#### [Instructions for the task]
In the records below, find the line with "if canwrite : bool" and the line with "(newdir, newname) =>". Print both exactly, along with every line between them, and no other line.

#### [Given records]
(** ** fs/vfs/vfspath.c *)

Definition vfs_open (path : name) (openflags : Z) : MV Z :=
  let how := Z.land openflags O_ACCMODE in
  canwrite ← (if how =? 0 then mret false
              else if (how =? O_WRONLY) || (how =? O_RDWR) then mret true else fail EINVAL);
  vn ← (if negb (Z.land openflags O_CREAT =? 0) then
      let excl := negb (Z.land openflags O_EXCL =? 0) in
      '(dir, nm) ← vfs_lookparent path (NAME_MAX + 1);
      result ← try (on_w (VOP_CREAT dir nm excl));
      decref_after dir result
    else vfs_lookup path);
  assert (negb (vn =? 0));;
  result ← try (on_w (VOP_OPEN vn openflags));
  match result with
  | inr e => on_w (VOP_DECREF vn);; fail e
  | inl _ =>
    on_w (VOP_INCOPEN vn);;
    result ← (if negb (Z.land openflags O_TRUNC =? 0) then
        if canwrite : bool then try (on_w (VOP_TRUNCATE vn 0)) else mret (inr EINVAL)
      else mret (inl tt));
    match result with
    | inr e => on_w (VOP_DECOPEN vn);; on_w (VOP_DECREF vn);; fail e
    | inl _ => mret vn
    end
  end.

Definition vfs_close (vn : Z) : MV () := on_w (VOP_DECOPEN vn);; on_w (VOP_DECREF vn).

(** An operation on the parent directory of a path *)
Definition in_parent (path : name) (op : Z → name → M W ()) : MV () :=
  '(dir, nm) ← vfs_lookparent path (NAME_MAX + 1);
  result ← try (on_w (op dir nm));
  decref_after dir result.

Definition vfs_remove (path : name) : MV () := in_parent path VOP_REMOVE.
Definition vfs_mkdir (path : name) : MV () := in_parent path VOP_MKDIR.
Definition vfs_rmdir (path : name) : MV () := in_parent path VOP_RMDIR.
Definition vfs_symlink (contents path : name) : MV () := in_parent path (λ dir nm, VOP_SYMLINK dir nm contents).

(** [result] of an operation, with references to two vnodes *)
Definition decref2 (v2 v1 : Z) (r : () + Z) : MV () :=
  on_w (VOP_DECREF v2);;
  on_w (VOP_DECREF v1);;
  match r with inl _ => mret tt | inr e => fail e end.

Definition across (fs1 fs2 : Z) : bool := (fs1 =? 0) || (fs2 =? 0) || negb (fs1 =? fs2).

Definition vfs_rename (oldpath newpath : name) : MV () :=
  '(olddir, oldname) ← vfs_lookparent oldpath (NAME_MAX + 1);
  r ← try (vfs_lookparent newpath (NAME_MAX + 1));
  match r with
  | inr e => on_w (VOP_DECREF olddir);; fail e
  | inl (newdir, newname) =>
    fs1 ← on_w (vn_fs olddir);
    fs2 ← on_w (vn_fs newdir);
    if across fs1 fs2 then decref2 newdir olddir (inr EXDEV) else
    result ← try (on_w (VOP_RENAME olddir oldname newdir newname));
    decref2 newdir olddir result
  end.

#### [Answer for this exercise]
        if canwrite : bool then try (on_w (VOP_TRUNCATE vn 0)) else mret (inr EINVAL)
      else mret (inl tt));
    match result with
    | inr e => on_w (VOP_DECOPEN vn);; on_w (VOP_DECREF vn);; fail e
    | inl _ => mret vn
    end
  end.

Definition vfs_close (vn : Z) : MV () := on_w (VOP_DECOPEN vn);; on_w (VOP_DECREF vn).

(** An operation on the parent directory of a path *)
Definition in_parent (path : name) (op : Z → name → M W ()) : MV () :=
  '(dir, nm) ← vfs_lookparent path (NAME_MAX + 1);
  result ← try (on_w (op dir nm));
  decref_after dir result.

Definition vfs_remove (path : name) : MV () := in_parent path VOP_REMOVE.
Definition vfs_mkdir (path : name) : MV () := in_parent path VOP_MKDIR.
Definition vfs_rmdir (path : name) : MV () := in_parent path VOP_RMDIR.
Definition vfs_symlink (contents path : name) : MV () := in_parent path (λ dir nm, VOP_SYMLINK dir nm contents).

(** [result] of an operation, with references to two vnodes *)
Definition decref2 (v2 v1 : Z) (r : () + Z) : MV () :=
  on_w (VOP_DECREF v2);;
  on_w (VOP_DECREF v1);;
  match r with inl _ => mret tt | inr e => fail e end.

Definition across (fs1 fs2 : Z) : bool := (fs1 =? 0) || (fs2 =? 0) || negb (fs1 =? fs2).

Definition vfs_rename (oldpath newpath : name) : MV () :=
  '(olddir, oldname) ← vfs_lookparent oldpath (NAME_MAX + 1);
  r ← try (vfs_lookparent newpath (NAME_MAX + 1));
  match r with
  | inr e => on_w (VOP_DECREF olddir);; fail e
  | inl (newdir, newname) =>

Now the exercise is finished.